The following is an excerpt from Medpage Today.
Most physicians supported scrapping Daylight Saving Time and making Standard Time permanent year-round during a discussion on Sunday at the American Medical Association’s Interim Meeting of the House of Delegates.
Across most of the country, clocks fall one hour backward in November and jump forward one hour in March except in Hawaii and Arizona, where Daylight Saving Time is not observed.
But Standard Time is “the biologically correct time,” argued Anna Yap, MD, speaking on behalf of the Resident and Fellow Section (RFS) and explaining the section’s resolution asking the AMA to support eliminating Daylight Saving Time.
Year-round Standard Time allows for more light in the morning and less light at night.
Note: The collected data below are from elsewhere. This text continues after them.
(* ===== verification/BlockChain.v ===== *)
(** * BlockChain: the chain of blocks (libvapory/BlockChain, BlockDetails)

    - [BlockDetails]: what the chain stores beside the blocks, and its encodings.
    - [BlockChain]: the two databases and the caches in front of them, the queries,
      the route between two blocks, the search by bloom filters, verification of a
      block and its insertion, which may switch to another branch.

    LevelDB is the parameter of [OverlayDB]; a write that fails ends the process
    ([Exit]).  The clock and the memory an allocation may find are parameters.  A loop
    over the items of a list first takes the items, so that of two exceptions the code
    may throw another one.  Locks, log messages, performance figures, callbacks and
    files are left out. *)

From stdpp Require Import base list numbers option gmap.
From Stdlib Require Import ZArith Lia.
From S2P Require Import Prelude Bytes Rlp RlpStream RlpFields Keccak OverlayDB TrieDB TrieHash Crypto Transaction BlockHeader.
From S2P Require Import Seal Receipt.
Import CommonData RLP RLPStream RlpFields Keccak.

#[local] Opaque sha3.

(** ** What is stored *)
Module BlockDetails.
Import Bloom LogEntry Receipt.

Definition c_bloomIndexSize : Z := 16.
Definition c_bloomIndexLevels : Z := 2.
Definition c_invalidNumber : Z := 2 ^ 32 - 1.

Record BlockDetails := { number : Z; totalDifficulty : Z; parent : bytes; children : list bytes }.
#[export] Instance BlockDetails_eq_dec : EqDecision BlockDetails.
Proof. solve_decision. Defined.
(** [BlockDetails()], [NullBlockDetails]. *)
Definition NullBlockDetails : BlockDetails :=
  {| number := c_invalidNumber; totalDifficulty := 2 ^ 256 - 1; parent := FixedHash.zero 32; children := [] |}.
Definition isNull (d : BlockDetails) : bool := number d =? c_invalidNumber.
Definition add_child (h : bytes) (d : BlockDetails) : BlockDetails :=
  {| number := number d; totalDifficulty := totalDifficulty d; parent := parent d; children := children d ++ [h] |}.

Record TransactionAddress := { blockHash : bytes; index : Z }.
Definition NullTransactionAddress : TransactionAddress := {| blockHash := FixedHash.zero 32; index := 0 |}.
Definition NullBlocksBlooms : list LogBloom := replicate 16 empty_bloom.

(** *** Encoding *)

Definition streamed (op : Str_M unit) : result stream_exn bytes :=
  match op empty with (Ok _, s) => out s | (Err e, _) => Err e end.
Abbreviation hash_op x := (append_hash x false false).

Definition details_rlp (d : BlockDetails) : result stream_exn bytes :=
  streamed (exec! appendList 4 in
            exec! append_bigint (number d) in
            exec! append_bigint (totalDifficulty d) in
            exec! hash_op (parent d) in
            appendVector (fun h => hash_op h) (children d)).
Definition blooms_rlp (blooms : list LogBloom) : result stream_exn bytes := streamed (appendVector (fun h => hash_op h) blooms).
Definition receipts_rlp (receipts : list TransactionReceipt) : result stream_exn bytes :=
  streamed (exec! appendList (zlen receipts) in append_each stream_receipt receipts).
Definition hash_rlp (value : bytes) : result stream_exn bytes := streamed (hash_op value).
Definition address_rlp (ta : TransactionAddress) : result stream_exn bytes :=
  streamed (exec! appendList 2 in exec! hash_op (blockHash ta) in append_bigint (index ta)).

(** *** Decoding, from data that was read with [RLP(s)] *)

Definition read_details (s : bytes) : result exn BlockDetails :=
  let! r := make s VeryStrict in
  fst ((do! i0 := item (fun e => e) r 0 in
        do! n := conv (fun e => e) (toInt 32 i0 Strict) in
        do! i1 := item (fun e => e) r 1 in
        do! td := conv (fun e => e) (toInt 256 i1 Strict) in
        do! i2 := item (fun e => e) r 2 in
        do! p := conv (fun e => e) (toHash 32 i2 Strict) in
        do! i3 := item (fun e => e) r 3 in
        do! c := conv (fun e => e) (toVector (toHash 32) i3 LaissezFaire) in
        mret {| number := n; totalDifficulty := td; parent := p; children := c |}) cache_init).
Definition read_logBlooms (s : bytes) : result exn (list LogBloom) :=
  let! r := make s VeryStrict in toVector (toHash 256) r LaissezFaire.
(** [toArray<LogBloom, c_bloomIndexSize>]. *)
Fixpoint read_array (n : nat) (i : Z) (r : bytes) : M cache exn (list LogBloom) :=
  match n with
  | O => mret []
  | S n' =>
      do! x := item (fun e => e) r i in
      do! h := conv (fun e => e) (toHash 256 x LaissezFaire) in
      do! l := read_array n' (i + 1) r in
      mret (h :: l)
  end.
Definition read_blocksBlooms (s : bytes) : result exn (list LogBloom) :=
  let! r := make s VeryStrict in
  let! n := itemCountStrict r in
  if negb (n =? c_bloomIndexSize) then Ok NullBlocksBlooms else fst (read_array 16 0 r cache_init).
(** Which exception a receipt throws is not kept. *)
Definition read_receipts (s : bytes) : result exn (list TransactionReceipt) :=
  let! r := make s VeryStrict in
  for_each (List.length r) r (fun i => match parse_receipt i with Ok x => Ok x | Err (Receipt.Rlp e) => Err e | Err _ => Err BadCast end).
Definition read_hash (s : bytes) : result exn bytes :=
  let! r := make s VeryStrict in toHash 32 r Strict.
Definition read_address (s : bytes) : result exn TransactionAddress :=
  let! r := make s VeryStrict in
  fst ((do! i0 := item (fun e => e) r 0 in
        do! h := conv (fun e => e) (toHash 32 i0 Strict) in
        do! i1 := item (fun e => e) r 1 in
        do! n := conv (fun e => e) (toInt 32 i1 Strict) in
        mret {| blockHash := h; index := n |}) cache_init).

End BlockDetails.

(** ** The chain *)
Module BlockChain.
Import Bloom LogEntry Receipt BlockDetails ChainOperationParams.
Import VapashAux (VapashAux).
Import BlockHeader (BlockHeader, hdr_exn, m_parentHash, m_number, m_gasUsed, m_logBloom, m_author, m_timestamp, m_difficulty,
  m_receiptsRoot, make_header, extractHeader, HeaderData, BlockData, WithSeal, CheckEverything, QuickNonce, IgnoreSeal).
(** Ancestors are in the tree, with the numbers one expects. *)
Lemma up_node k h n : T !! h = Some n -> Z.of_nat k <= m_number (n_header n) ->
  exists a, T !! up T k h = Some a /\ m_number (n_header a) = m_number (n_header n) - Z.of_nat k.
Proof.
  revert h n. induction k as [|k IH]; intros h n Hn Hk; [exists n; split; [done|lia]|].
  assert (h <> m_genesisHash G) as Hg by (intros E; apply (number_0 h n Hn) in E; lia).
  destruct (t_parent T HT h n Hn Hg) as (p & Hp & Hnum & _). cbn [up]. rewrite (parent_of_Some h n Hn).
  destruct (IH _ p Hp ltac:(lia)) as (a & Ha & E). exists a. split; [done|lia].
Qed.
Lemma up_genesis h n : T !! h = Some n -> up T (Z.to_nat (m_number (n_header n))) h = m_genesisHash G.
Proof.
  intros Hn. destruct (n_number _ _ (t_node T HT _ _ Hn)). destruct (up_node (Z.to_nat (m_number (n_header n))) h n Hn ltac:(lia)) as (a & Ha & E).
  apply (number_0 _ a Ha). lia.
Qed.

Lemma ups_S k h : ups T (S k) h = h :: ups T k (parent_of T h).
Proof. unfold ups. cbn [seq map up]. f_equal. by rewrite <- seq_shift, map_map. Qed.
Lemma ups_snoc k h : ups T (S k) h = ups T k h ++ [up T k h].
Proof. unfold ups. rewrite seq_S, map_app. done. Qed.
Lemma ups_add i j h : ups T (i + j) h = ups T i h ++ ups T j (up T i h).
Proof. revert h. induction i as [|i IH]; intros h; [done|]. rewrite Nat.add_succ_l, !ups_S, IH. done. Qed.
Lemma elem_of_ups k h x : x ∈ ups T k h <-> exists i, (i < k)%nat /\ x = up T i h.
Proof.
  unfold ups. rewrite list_elem_of_In, in_map_iff. split.
  - intros (i & <- & Hi). apply in_seq in Hi. exists i. split; [lia|done].
  - intros (i & Hi & ->). exists i. split; [done|]. apply in_seq. lia.
Qed.

(** The first ancestor that two blocks of the same height share. *)
Lemma first_meeting m : forall x y a c, T !! x = Some a -> T !! y = Some c -> m_number (n_header a) = Z.of_nat m ->
  m_number (n_header c) = Z.of_nat m -> exists j, (j <= m)%nat /\ up T j x = up T j y /\ forall i, (i < j)%nat -> up T i x <> up T i y.
Proof.
  induction m as [|m IH]; intros x y a c Ha Hc Hx Hy.
  - exists 0%nat. split; [lia|]. split; [|lia]. cbn. apply (number_0 x a Ha) in Hx. apply (number_0 y c Hc) in Hy. congruence.
  - destruct (decide (x = y)) as [->|Hne]; [exists 0%nat; split; [lia|]; split; [done|lia]|].
    assert (x <> m_genesisHash G) as Hxg by (intros E; apply (number_0 x a Ha) in E; lia).
    assert (y <> m_genesisHash G) as Hyg by (intros E; apply (number_0 y c Hc) in E; lia).
    destruct (t_parent T HT x a Ha Hxg) as (p & Hp & Hpn & _). destruct (t_parent T HT y c Hc Hyg) as (q & Hq & Hqn & _).
    destruct (IH _ _ p q Hp Hq ltac:(lia) ltac:(lia)) as (j & Hj & E & Hmin). exists (S j). split; [lia|].
    cbn [up]. rewrite (parent_of_Some x a Ha), (parent_of_Some y c Hc). split; [done|]. intros [|i] Hi; [done|].
    cbn [up]. rewrite (parent_of_Some x a Ha), (parent_of_Some y c Hc). apply Hmin. lia.
Qed.

(** Equal ancestors of two blocks are equally high. *)
Lemma up_eq_number i j x y a c : T !! x = Some a -> T !! y = Some c -> Z.of_nat i <= m_number (n_header a) ->
  Z.of_nat j <= m_number (n_header c) -> up T i x = up T j y -> m_number (n_header a) - Z.of_nat i = m_number (n_header c) - Z.of_nat j.
Proof.
  intros Ha Hc Hi Hj E. destruct (up_node i x a Ha Hi) as (u & Hu & <-). destruct (up_node j y c Hc Hj) as (v & Hv & <-).
  rewrite E in Hu. congruence.
Qed.

End Climbing.
End Tree.

(** ** Running the operations *)

Section Chain.
Context {L : Type} `{LevelDB L} {C : Crypto.Secp256k1}.
Variables (params : ChainParams) (G : Genesis).
Abbreviation BC := (BlockChain (L := L)).
Abbreviation BM A := (M BC bc_exn A).
Implicit Types b : BC.

Definition runs {A} (m : BM A) b (Q : A -> BC -> Prop) : Prop := exists a b', m b = (Ok a, b') /\ Q a b'.
Lemma bc_bind {A B} (m : BM A) (f : A -> BM B) b Q R : runs m b Q -> (forall a b', Q a b' -> runs (f a) b' R) -> runs (mbind m f) b R.
Proof. intros (a & b' & E & HQ) Hf. unfold runs. rewrite (mbind_Ok _ _ _ _ _ E). by apply Hf. Qed.
Lemma bc_ret {A} (a : A) b (Q : A -> BC -> Prop) : Q a b -> runs (mret a) b Q.
Proof. intros HQ. by exists a, b. Qed.
Lemma bc_get {A B} (f : BC -> A) (k : A -> BM B) b R : runs (k (f b)) b R -> runs (mbind (mget f) k) b R.
Proof. done. Qed.
Lemma bc_put {B} (f : BC -> BC) (k : unit -> BM B) b R : runs (k tt) (f b) R -> runs (mbind (mput f) k) b R.
Proof. done. Qed.
Lemma runs_mono {A} (m : BM A) b (Q R : A -> BC -> Prop) : runs m b Q -> (forall a b', Q a b' -> R a b') -> runs m b R.
Proof. intros (a & b' & E & HQ) HR. exists a, b'. auto. Qed.
Lemma runs_rlp {A B} (r : result exn A) x (k : A -> BM B) b R : r = Ok x -> runs (k x) b R -> runs (mbind (rlp r) k) b R.
Proof. by intros ->. Qed.
Lemma runs_hdr {A B} (r : result BlockHeader.hdr_exn A) x (k : A -> BM B) b R : r = Ok x -> runs (k x) b R -> runs (mbind (hdr r) k) b R.
Proof. by intros ->. Qed.
Lemma runs_str {A B} (r : result stream_exn A) x (k : A -> BM B) b R : r = Ok x -> runs (k x) b R -> runs (mbind (str r) k) b R.
Proof. by intros ->. Qed.

(** What [garbageCollect] relies on: no record of a block's number is ever noted. *)
Definition usage_ok (u : list (gset (bytes * Z))) : Prop :=
  List.length u = c_collectionQueueSize /\ Forall (fun s => forall id, id ∈ s -> id.2 <> ExtraBlockHash) u.
Lemma usage_alter f i u : usage_ok u -> (forall s, (forall id, id ∈ s -> id.2 <> ExtraBlockHash) -> forall id, id ∈ f s -> id.2 <> ExtraBlockHash) ->
  usage_ok (alter f i u).
Proof. intros [Hl Hu] Hf. split; [by rewrite length_alter|]. apply Forall_alter; [done|]. intros s _ Hs. by apply Hf. Qed.
Lemma zero_ok n : bytes_ok (FixedHash.zero n).
Proof. apply Forall_replicate. unfold is_byte. lia. Qed.
Lemma empty_ok : bloom_ok empty_bloom.
Proof. split; [done|apply zero_ok]. Qed.
Lemma set_bit_ok M i x : bytes_ok x -> bytes_ok (set_bit M i x).
Proof.
  intros Hx. unfold set_bit. destruct (x !! _) as [z|] eqn:E; [|done]. apply Forall_insert; [done|].
  pose proof (wrap_range 8 (Z.lor z (Z.shiftl 1 (i mod 8))) ltac:(lia)) as Hw. exact Hw.
Qed.
Lemma bloomPart_ok P M h : bytes_ok (bloomPart P M h).
Proof.
  unfold bloomPart. set (ret := FixedHash.zero M). assert (bytes_ok ret) as Hr by apply zero_ok. clearbody ret. revert h ret Hr.
  generalize (Z.to_nat ((Z.log2 (8 * Z.of_nat M) + 7) / 8)). generalize (8 * Z.of_nat M - 1).
  induction P as [|P IH]; intros m n h ret Hr; [done|]. cbn [bloom_parts]. apply IH, set_bit_ok, Hr.
Qed.
Lemma shift_ok P b h : bloom_ok b -> bloom_ok (shiftBloom P b h).
Proof.
  intros [Hl Hb]. split; [by rewrite shiftBloom_length|]. unfold shiftBloom. apply or_eq_ok; [done|apply bloomPart_ok].
Qed.

Lemma within_or_r a b c : within a c -> List.length b = List.length c -> within a (FixedHash.or_eq b c).
Proof. intros H Hl. rewrite or_eq_comm. by apply within_or_l. Qed.

(** The union of a list of blooms. *)
Lemma fold_or_within a l : forall acc, bloom_ok acc -> Forall (fun x => bloom_ok x) l -> within a acc \/ Exists (within a) l ->
  bloom_ok (fold_left FixedHash.or_eq l acc) /\ within a (fold_left FixedHash.or_eq l acc).
Proof.
  induction l as [|x l IH]; intros acc Hacc Hl H; cbn [fold_left].
  - destruct H as [H|H]; [done|by inversion H].
  - inversion Hl as [|? ? Hx Hl']; subst. destruct Hacc as [A1 A2], Hx as [X1 X2]. apply IH; [by apply bloom_or|done|].
    destruct H as [H|H]; [left; apply within_or_l; [done|congruence]|]. inversion H; subst; [|by right]. left. apply within_or_r; [done|congruence].
Qed.
Lemma fold_or_ok l : forall acc, bloom_ok acc -> Forall (fun x => bloom_ok x) l -> bloom_ok (fold_left FixedHash.or_eq l acc).
Proof.
  induction l as [|x l IH]; intros acc Hacc Hl; [done|]. inversion Hl as [|? ? Hx Hl']; subst. cbn [fold_left]. apply IH; [by apply bloom_or|done].
Qed.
And Standard Time is better suited to humans’ circadian rhythm than permanent Daylight Saving Time, explained Jessica Cho, MD, a sleep medicine and internal medicine physician, speaking on her own behalf.
“Having sunlight in the morning naturally helps us [to] be in the correct 24-hour circadian clock,” Cho said. Moreover, “the acute time change” from Standard Time to Daylight Saving Time increases the risk of heart attacks, strokes, and hospital admissions, the section said in its resolution, citing a 2020 American Academy of Sleep Medicine position statement, which supports eliminating seasonal time changes.
The same statement also highlighted a link between the change into and out of DST and “sleep disruption, mood disturbances and suicide.”
A bill currently before Congress, the “Sunshine Protection Act,” seeks to once again make Daylight Saving Time — which Yap called “categorically the wrong time” — permanent. (AASM agreed. While applauding the idea of eliminating “biannual time changes,” the academy warned the bill’s sponsor, Sen. Marco Rubio (R-Fla.) of the potential health risks of making Daylight Saving Time permanent.)
The bill passed the Senate but has yet to pass the House.